Di Riccardo Percivaldi
Nel nostro articolo precedente abbiamo analizzato le motivazioni storiche e geopolitiche che rendono il possesso dell’Heartland una questione d’importanza strategica per gli Stati Uniti. Abbiamo visto che a questo scopo, il mantenimento del controllo dell’Europa, ottenuto con la Seconda guerra mondiale, svolge un ruolo decisivo. Per cingere d’assedio la Russia e per impedire che l’Europa, “testa di ponte democratica in Eurasia”, si liberi dalle catene di Bruxelles, le ONG, finanziate dal dipartimento di Stato americano e da Soros, si sono attivate per fomentare la crisi in Ucraina e l’emergenza profughi. In entrambi i casi lo scopo è duplice. Primo, quello di destabilizzare l’Europa per ricattarla ed indurla a spalleggiare qualsiasi iniziativa di Washington. Secondo, quello di indebolire un rivale geopolitico sprofondandolo nel caos e nelle rivolte interne.

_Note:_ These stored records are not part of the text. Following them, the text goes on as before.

Notation "x <- m ;; k" := (bind m (fun x => k))
  (at level 100, m at next level, right associativity).
Notation "m ;;; k" := (bind m (fun _ => k))
  (at level 100, right associativity).

Definition raise {A} (e : exn) : M A := fun _ s => (Raise e, s).
Definition return_ {A} (v : pyval) : M A := fun _ s => (Return v, s).
Definition break_ {A} : M A := fun _ s => (Break, s).

(** A call into a collaborator: ask the oracle, log the event, continue or
    raise. *)
Definition do_call {A} (ask : World -> list event -> result A)
    (ev : result A -> event) : M A :=
  fun W s =>
    let r := ask W (log s) in
    let s' := mkState (ev r :: log s) (heap s) in
    match r with
    | Ok a => (Normal a, s')
    | Err e => (Raise e, s')
    end.

(** [try: body / except cls: handler], where [catches] tells the classes. *)
Definition try_except {A} (body : M A) (catches : exn -> bool)
    (handler : M A) : M A :=
  fun W s =>
    match body W s with
    | (Raise e, s') => if catches e then handler W s' else (Raise e, s')
    | other => other
    end.

(** [try: body / finally: final].  [final] runs however [body] ends; when it
    ends normally the outcome of [body] stands, otherwise its own does. *)
Definition try_finally {A} (body : M A) (final : M unit) : M A :=
  fun W s =>
    match body W s with
    | (o, s') =>
        match final W s' with
        | (Normal _, s'') => (o, s'')
        | (Return v, s'') => (Return v, s'')
        | (Break, s'') => (Break, s'')
        | (Raise e, s'') => (Raise e, s'')
        end
    end.

(** A function call: [return v] ends the body with value [v], falling off
    the end gives [None].  A [break] cannot reach a function boundary in a
    program Python accepts; the case is there to keep the function total. *)
Definition def (body : M unit) : M pyval :=
  fun W s =>
    match body W s with
    | (Normal _, s') => (Normal PyNone, s')
    | (Return v, s') => (Normal v, s')
    | (Break, s') => (Raise (SystemError "break outside loop"), s')
    | (Raise e, s') => (Raise e, s')
    end.

(** [while True: body] with a bound on the number of iterations; [None] when
    the bound is reached.  [break] leaves the loop, an exception leaves it
    with the exception. *)
Fixpoint while_True (fuel : nat) (body : M unit) (W : World) (s : State)
    : option (outcome unit * State) :=
  match fuel with
  | O => None
  | S n =>
      match body W s with
      | (Normal _, s') => while_True n body W s'
      | (Break, s') => Some (Normal tt, s')
      | (Return v, s') => Some (Return v, s')
      | (Raise e, s') => Some (Raise e, s')
      end
  end.

(** *** Image objects in the heap *)

Definition ImageRef := nat.

Definition alloc (im : Image) : M ImageRef :=
  fun _ s => (Normal (length (heap s)), mkState (log s) (heap s ++ [im])).

(** Reading through a reference.  A reference the script holds always points
    into the heap; the error case is there to keep the function total. *)
Definition deref (r : ImageRef) : M Image :=
  fun _ s =>
    match heap s !! r with
    | Some im => (Normal im, s)
    | None => (Raise (SystemError "dangling image reference"), s)
    end.

Definition store (r : ImageRef) (im : Image) : M unit :=
  fun _ s => (Normal tt, mkState (log s) (<[r := im]> (heap s))).

(** [image.size] *)
Definition Image_size (r : ImageRef) : M (Z * Z) :=
  im <- deref r ;; ret (im_size im).

(** [Image.new(mode, size)] *)
Definition Image_new (mode : string) (size : Z * Z) : M ImageRef :=
  match Image_new_value mode size with
  | Ok im => alloc im
  | Err e => raise e
  end.

(** [self.paste(im, box)]: [self] is updated in place. *)
Definition Image_paste (self im : ImageRef) (box : Z * Z) : M unit :=
  fun W =>
    (src <- deref im ;;
     dst <- deref self ;;
     store self (paste_value (Image_convert W) dst src box)) W.

(** [Image.open(BytesIO(content))] *)
Definition Image_open (content : bytes) : M ImageRef :=
  fun W =>
    match Image_decode W content with
    | Some im => alloc im W
    | None => raise UnidentifiedImageError W
    end.

(** ** The script *)

(** [response.raise_for_status()]: 4xx and 5xx raise. *)
Definition raise_for_status (response : Response) : M unit :=
  if (400 <=? status_code response) && (status_code response <? 600)
  then raise (HTTPError (status_code response))
  else ret tt.

Definition download_image (url : string) : M ImageRef :=
  response <- do_call (fun W l => requests_get W l url) (EvRequestsGet url) ;;
  raise_for_status response ;;;
  Image_open (content response).

Definition concatenate_images_horizontally (image1 image2 : ImageRef)
    : M ImageRef :=
  (* Get the dimensions of the images *)
  size1 <- Image_size image1 ;;
  size2 <- Image_size image2 ;;
  let '(width1, height1) := size1 in
  let '(width2, height2) := size2 in
  (* Create a new image with the combined width and the max height *)
  new_image <- Image_new "RGB" (width1 + width2, Z.max height1 height2) ;;
  (* Paste the images into the new image *)
  Image_paste new_image image1 (0, 0) ;;;
  Image_paste new_image image2 (width1, 0) ;;;
  ret new_image.

Definition plt (c : plt_call) : M unit :=
  do_call (fun W l => pyplot W l c) (EvPlt c).

Definition display_image (image : ImageRef) : M unit :=
  plt (plt_figure (25, 8)) ;;;
  im <- deref image ;;
  plt (plt_imshow im) ;;;
  plt (plt_axis "off") ;;;
  plt plt_show.

(** The parsed command line: one positional argument [gene]. *)
Record Namespace : Type := mkNamespace {
  gene : string
}.

Definition newline : string := String (Ascii.ascii_of_nat 10) EmptyString.

(** [print(a, b, ...)]: the arguments joined by one space, then a newline. *)
Definition print (args : list string) : M unit :=
  fun _ s =>
    (Normal tt,
     mkState (EvPrint (String.concat " " args ++ newline)%string :: log s) (heap s)).

(** [pre + v] where [v] may be [None]. *)
Definition str_add (pre : string) (v : option string) : M string :=
  match v with
  | Some suffix => ret (pre ++ suffix)%string
  | None => raise (TypeError "can only concatenate str (not NoneType) to str")
  end.

(** Locator strategies of selenium's [By]. *)
Definition By_NAME : string := "name".
Definition By_XPATH : string := "xpath".
Definition By_CLASS_NAME : string := "class name".

Definition is_NoSuchElementException (e : exn) : bool :=
  match e with
  | NoSuchElementException => true
  | _ => false
  end.

Definition find_element (driver : WebDriver) (by_ value : string) : M WebElement :=
  do_call (fun W l => driver_find_element W l driver by_ value)
          (EvFindElement driver by_ value).

Definition get_attribute (element : WebElement) (name : string) : M (option string) :=
  do_call (fun W l => element_get_attribute W l element name)
          (EvGetAttribute element name).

Da mesi gli Stati Uniti cercano con ogni tipo di provocazione di far saltare gli accordi di Minsk. Sin dall’inizio gli strateghi di Washington miravano a far deflagrare il caos in Ucraina per indurre gli stati europei a intervenire militarmente con la scusa di proteggere i propri confini contro una fantomatica aggressione della Russia. In questo modo l’Europa sarebbe stata costretta a schierare i suoi eserciti, facendosi trascinare controvoglia nella guerra globale permanente degli USA. Se il caos in Ucraina rappresenta una spina nel fianco soprattutto per la Germania, quello suscitato in Libia mira a sollecitare l’intervento degli Stati del Mediterraneo, in primis l’Italia[1]. In entrambi i casi lo scopo è di creare un cordone sanitario attorno alla Russia, gettare nel caos gli stati cuscinetto e colpire i suoi alleati.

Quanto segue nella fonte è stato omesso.